Back at their December meeting, the RDEK Board of Directors supported Resolution 48853 for the proposed 18.6-hectare expansion but has since rescinded that motion and formally told the City of Cranbrook that they will not support the proposal.
“We feel that we were a little too premature to put the question of bringing those area residents from the rural area into Cranbrook at this point, so we’ve rescinded our interests at this point with the regional district,” said Ron Popoff on behalf of the City of Cranbrook. The Cranbrook City Councillor was a fill-in RDEK Director at the January meeting for Mayor Lee Pratt, who was out of the country at the time.

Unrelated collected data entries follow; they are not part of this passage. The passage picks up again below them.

(* ===== verification/ModelExecProofs.v ===== *)
(** * Model gateway: what admission, execution and settlement guarantee

    The theorems relate the calls an operation makes, their answers and the snapshot
    it returns. *)

From S2P Require Import Prelude Calls GoText GoCrypto Canonical Identity BrokerTypes ModelTypes ModelGateway ModelMachine ModelProofs ModelRuns ModelExecutor.
#[local] Open Scope string_scope.
#[local] Open Scope list_scope.
#[local] Open Scope Z_scope.
#[local] Open Scope go_scope.
#[local] Open Scope call_scope.

(** No provider is asked to start an inference. *)
Definition no_dispatch (c : Call) : Prop :=
  match c with CallProviderDispatch _ _ _ => False | _ => True end.

Section Guarantees.
Context {NZ : Normalizer} (pijson_DecodeValue : Value -> bool) (gw : Gateway) (deps : Deps).

Lemma emits_close P stream : (forall s, P (CallCloseStream s)) -> emits P (closeProviderStream deps stream).
Proof. intros HP. unfold closeProviderStream. by emits. Qed.

(** Recovering, cancelling and settling a request never start an inference:
    whatever the dependencies answer, [ResumeProviderRequest], [ExecuteCancel],
    [AuthorizeSettlement] and [ResolveUncertain] never call the provider's
    [Dispatch]. *)
Theorem recovery_never_dispatches authority effect transition resolution :
  emits no_dispatch (ResumeProviderRequest pijson_DecodeValue gw deps authority effect) /\
  emits no_dispatch (ExecuteCancel pijson_DecodeValue gw deps authority transition) /\
  emits no_dispatch (AuthorizeSettlement pijson_DecodeValue gw deps effect authority) /\
  emits no_dispatch (ResolveUncertain pijson_DecodeValue gw deps effect authority resolution).
Proof.
  assert (emits no_dispatch (authorizeTerminal pijson_DecodeValue gw deps effect authority)) as Ht.
  { unfold authorizeTerminal. by emits. }
  assert (forall request, emits no_dispatch (settle deps effect request)) as Hs.
  { intros request. unfold settle. by emits. }
  assert (forall permission, emits no_dispatch (validate_admission_call deps authority effect permission)) as Hv.
  { intros permission. unfold validate_admission_call. by emits. }
  split_and!.
  - unfold ResumeProviderRequest. emits. by apply emits_nothing.
  - unfold ExecuteCancel, validate_admission_call. by emits.
  - unfold AuthorizeSettlement. emits; done.
  - unfold ResolveUncertain. emits; done.
Qed.
(** ** Admission *)
Definition grant_ok (b : Bounds) (grant : ModelGrant) : Prop :=
  matches_identifier (gr_ProviderID grant) = true /\ strlen (gr_ProviderID grant) <= MaxProviderIDBytes b.

Lemma add_grants_ok b providers grants : forall acc table,
  (forall key grant, acc !! key = Some grant -> grant_ok b grant) -> add_grants b providers grants acc = Ok table ->
  forall key grant, table !! key = Some grant -> grant_ok b grant.
Proof.
  induction grants as [|grant grants IH]; intros acc table Hacc; simpl; [by intros [= <-]|].
  rewrite !reject_if_ok. intros (Hg & _ & H). case_match; [done|]. eapply IH; [|done]. intros key grant' Hl.
  apply lookup_insert_Some in Hl as [[_ <-]|[_ Hl]]; [|by eapply Hacc]. unfold invalid_grant in Hg. bools in Hg.
  split; tauto.
Qed.

Lemma configured_grants bounds timeout grants registry key grant :
  newGatewayConfiguration bounds timeout grants registry = Ok gw -> gw_grants gw !! key = Some grant -> grant_ok (gw_bounds gw) grant.
Proof.
  unfold newGatewayConfiguration. rewrite !reject_if_ok. intros (_ & _ & _ & _ & H). apply bind_ok in H as (table & Ht & [= Hgw]).
  rewrite <- Hgw. simpl. intros Hl. eapply add_grants_ok; [|done..]. intros k g. by rewrite lookup_empty.
Qed.

Lemma configured_bounds bounds timeout grants registry : newGatewayConfiguration bounds timeout grants registry = Ok gw -> gw_bounds gw = bounds.
Proof. unfold newGatewayConfiguration. rewrite !reject_if_ok. intros (_ & _ & _ & _ & H). by apply bind_ok in H as (? & _ & [= <-]). Qed.

Lemma normalizeReasoning_idem effort effort' : normalizeReasoningOptions effort = Ok effort' ->
  normalizeReasoningOptions effort' = Ok effort'.
Proof.
  destruct (decide (effort = "")) as [->|He]; [by intros [= <-]|]. unfold normalizeReasoningOptions.
  rewrite (bool_decide_false (effort = "")) by done. case_match eqn:Hc; [|done]. intros [= <-].
  by rewrite (bool_decide_false (effort = "")), Hc by done.
Qed.

Lemma initial_valid ad : bounds_ok (gw_bounds gw) -> fixed_ok gw ad ->
  validateEffect pijson_DecodeValue gw (initial_effect ad) = Ok tt.
Proof.
  intros Hb (Hs & Hd & Ha). pose proof (bounds_sizes _ Hb). unfold validateEffect, initial_effect. cbn [ef_Admission].
  rewrite reject_if_ok. split.
  { rewrite Hs, bool_decide_false by done. unfold invalid_counters. simpl. bools.
    pose proof (Z.mod_pos_bound (ad_MaxPreDispatchRetries ad + 1) (2 ^ 32)). unfold u32, u64.
    split_and!; try done; try lia. }
  rewrite Ha. cbn [mbind res_bind]. rewrite !reject_if_ok, bind_ok. split_and!; [done..|]. exists tt. split.
  - unfold validate_bytes. cbn [ef_PartialOutput ef_StreamBytes ef_Response]. rewrite reject_if_ok. split; [done|].
    cbn [mbind res_bind]. rewrite reject_if_ok, last_check. split; [done|]. bools. unfold u64_max. cbn [ef_EventBytes]. lia.
  - rewrite reject_if_ok, last_check. split; [done|]. unfold over_budget. simpl. bools. unfold minimumTerminalEvents. simpl. lia.
Qed.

Popoff said the City of Cranbrook believes the expansion is a good option in the future and will come back to the RDEK and to the area residents with a new proposal. However, Popoff did not say when that may be.

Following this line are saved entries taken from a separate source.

(** The retry of an attempt that never started: reserve the next attempt, then
    dispatch it. *)
Definition retry_dispatch (request : RecoveryRequest) (snapshot : TurnSnapshot) (effect : EffectSnapshot) (key : EffectKey)
    (userConfirmed : bool) : BrokerM RecoveryDecision :=
  let now := rq_Now request in
  let deadline := rq_Deadline request in
  _ <- liftM (check_admission request snapshot) ;;
  _ <- ensure ((rq_ProviderRouteDigest request == zero_digest) || set_with_other_kind (rq_ProviderRequestID request) "req")
         ErrInvalidRequest ;;
  let prepare := MkPrepareRetry snapshot key (rq_OperationKey request ++ ":prepare") (rq_OperationDigest request) now deadline
                   userConfirmed in
  answer <- call (CallPrepareRetry prepare) (fun tr => store_PrepareRetry services tr prepare) ;;
  match answer with
  | Err e => concurrent_start request effect key e
  | Ok preparation =>
      _ <- ensure (negb (retry_of request snapshot effect key preparation)) ErrFenceMismatch ;;
      let command := MkMarkDispatched (with_event_sequence snapshot (u64 (pp_EventSequence preparation - 1))) key
        (ef_Service effect) (ef_Operation effect) (rq_OperationKey request) (rq_OperationDigest request) preparation
        (rq_ProviderRequestID request) (rq_ProviderRouteDigest request) now deadline in
      permit <- ask (CallMarkDispatched command) (fun tr => store_MarkDispatched services tr command) ;;
      _ <- ensure (negb (dp_Durable permit && dispatch_of snapshot effect key (pp_DispatchAttempt preparation)
                           (rq_ProviderRequestID request) (rq_ProviderRouteDigest request) deadline permit)) ErrFenceMismatch ;;
      ret (with_permits (decide_only RecoveryReplay key (ef_ReplayPolicy effect) (ef_DispatchAttempt effect))
             (Some preparation) (Some permit))
  end.

(** [case EffectPrepared]. The fence excludes a prepared effect with no preparation. *)
Definition recover_prepared (request : RecoveryRequest) (snapshot : TurnSnapshot) (effect : EffectSnapshot) (key : EffectKey)
    : BrokerM RecoveryDecision :=
  let dispatch preparation :=
    ret (with_permits (decide_only RecoveryDispatch key (ef_ReplayPolicy effect) (ef_DispatchAttempt effect))
           (Some preparation) None) in
  if tn_AbortRequested snapshot then
    settle_recovery request snapshot effect key RecoverySettlementInterrupted RecoverySettleInterrupted fail
  else
    match ef_PreparationPermit effect with
    | None => fail ErrInvalidRequest
    | Some preparation =>
        if Before (rq_Now request) (pp_Deadline preparation) then dispatch preparation
        else
          _ <- liftM (check_admission request snapshot) ;;
          let command := MkPrepareRetry snapshot key (rq_OperationKey request ++ ":prepare") (rq_OperationDigest request)
                           (rq_Now request) (rq_Deadline request) false in
          renewed <- ask (CallPrepareRetry command) (fun tr => store_PrepareRetry services tr command) ;;
          _ <- ensure (negb (renewal_of request snapshot effect key preparation renewed)) ErrFenceMismatch ;;
          dispatch renewed
    end.

(** [case EffectBlocked]. *)
Definition recover_blocked (request : RecoveryRequest) (snapshot : TurnSnapshot) (effect : EffectSnapshot) (key : EffectKey)
    : BrokerM RecoveryDecision :=
  if tn_AbortRequested snapshot then
    settle_recovery request snapshot effect key RecoverySettlementInterrupted RecoverySettleInterrupted
      (concurrent_start request effect key)
  else if rq_UserConfirmed request && (ef_ReplayPolicy effect == ReplayConfirm) then
    retry_dispatch request snapshot effect key true
  else ret (decide_only RecoveryAwaitConfirmation key (ef_ReplayPolicy effect) (ef_DispatchAttempt effect)).

(** The [switch effect.ReplayPolicy] of an attempt with no external fact. *)
Definition recover_unstarted (request : RecoveryRequest) (snapshot : TurnSnapshot) (effect : EffectSnapshot) (key : EffectKey)
    : BrokerM RecoveryDecision :=
  let policy := ef_ReplayPolicy effect in
  let interrupt := settle_recovery request snapshot effect key RecoverySettlementInterrupted RecoverySettleInterrupted
                     (concurrent_start request effect key) in
  if (policy == ReplaySafe) || (policy == ReplayIdempotencyKey) then
    if tn_AbortRequested snapshot then interrupt else retry_dispatch request snapshot effect key false
  else if policy == ReplayNever then interrupt
  else if policy == ReplayConfirm then
    let command := MkBlock snapshot key (rq_OperationKey request) (rq_OperationDigest request) (rq_Reason request) in
    answer <- call (CallBlock command) (fun tr => store_BlockEffect services tr command) ;;
    match answer with
    | Err e => concurrent_start request effect key e
    | Ok receipt =>
        _ <- ensure (negb (br_Durable receipt)) ErrDurabilityBarrier ;;
        _ <- ensure (negb (block_of request snapshot effect key receipt)) ErrFenceMismatch ;;
        ret (with_block (decide_only RecoveryNeedsConfirmation key policy (ef_DispatchAttempt effect)) receipt)
    end
  else fail ErrInvalidRequest.

(** [case EffectDispatched]: the ledger has the last word on an external fact. *)
Definition recover_dispatched (request : RecoveryRequest) (snapshot : TurnSnapshot) (effect : EffectSnapshot) (key : EffectKey)
    : BrokerM RecoveryDecision :=
  let attempt := ef_DispatchAttempt effect in
  let decision action := decide_only action key (ef_ReplayPolicy effect) attempt in
  match ledger_Lookup services, ef_LastDispatch effect with
  | None, _ => fail ErrLedgerUnavailable
  | Some _, None => fail ErrInvalidRequest
  | Some ledger, Some last =>
      let lookup := ledger_lookup snapshot effect key attempt last in
      record <- ask (CallLedger lookup) (fun tr => ledger tr lookup) ;;
      _ <- liftM (validateLedgerRoute record lookup) ;;
      match lr_Status record with
      | LedgerCommitted =>
          _ <- liftM (validateCommittedRecord record lookup) ;;
          let command := MkMarkExternal snapshot key record attempt (rq_OperationKey request) (rq_OperationDigest request) in
          receipt <- ask (CallMarkExternal command) (fun tr => store_MarkExternallyCommitted services tr command) ;;
          _ <- ensure (negb (cr_Durable receipt)) ErrDurabilityBarrier ;;
          _ <- liftM (validateConfirmationReceipt receipt key record (rq_OperationDigest request)) ;;
          ret (with_commit (decision RecoverySettleOnly) (lr_ExternalCommitID record) (lr_ResultRef record))
      | LedgerInflight =>
          _ <- ensure (negb (uncommitted_record record lookup)) ErrLedgerMismatch ;;
          ret (decision RecoveryWaitExternal)
      | LedgerFailed =>
          _ <- ensure (negb (uncommitted_record record lookup)) ErrLedgerMismatch ;;
          settle_recovery request snapshot effect key RecoverySettlementFailed RecoverySettleFailed fail
      | LedgerAbsent | LedgerUnknown =>
          match dm_Start last with
          | Some _ => ret (decision RecoveryWaitExternal)
          | None => recover_unstarted request snapshot effect key
          end
      | OtherLedgerStatus _ => fail ErrLedgerMismatch
      end
  end.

The City of Cranbrook held an Open House with the area residents in December to further discuss the proposal.
“We just weren’t prepared to address all of the legitimate questions that the rural residents had, so given that, let’s take a timeout and let’s bring it back when all parties have a better understanding of what the true issue is.”
Rob Gay, RDEK Board Chair and Director for Electoral Area C, told MyEastKootenayNow.com that there was 83% opposition from residents to incorporate after they were notified how their property taxes would be affected going from the RDEK to the City of Cranbrook.
“It was in some cases over double the taxation, which is reasonable if you get the services, but what these folks learned at the meeting at that point was they were not getting services, so they were going to get a big bill for no services and there was no moratorium on taxes and those are some of the things that you can negotiate.”
Gay said that 15 of the 18 properties to be affected by the boundary expansion informed him that they did not want to be included in the City of Cranbrook, leading them to pull their previous support and vote against the proposal.
“When we did our Official Community Plan we recognized that the City has to grow, there’s no question a city would grow and that would make sense if the residents want to grow but, in this case, they do not want to expand. I asked our Board here to rescind the motion that we supported it and basically said the proposal from the City of November, we do not support that and the Board agreed to that, so it’s off the table right now.”
According to Gay, the City of Cranbrook will take the next steps they seem appropriate to potentially bring the boundary expansion proposal back to the RDEK, but there is no concrete timeline as to when they may return with a new proposal.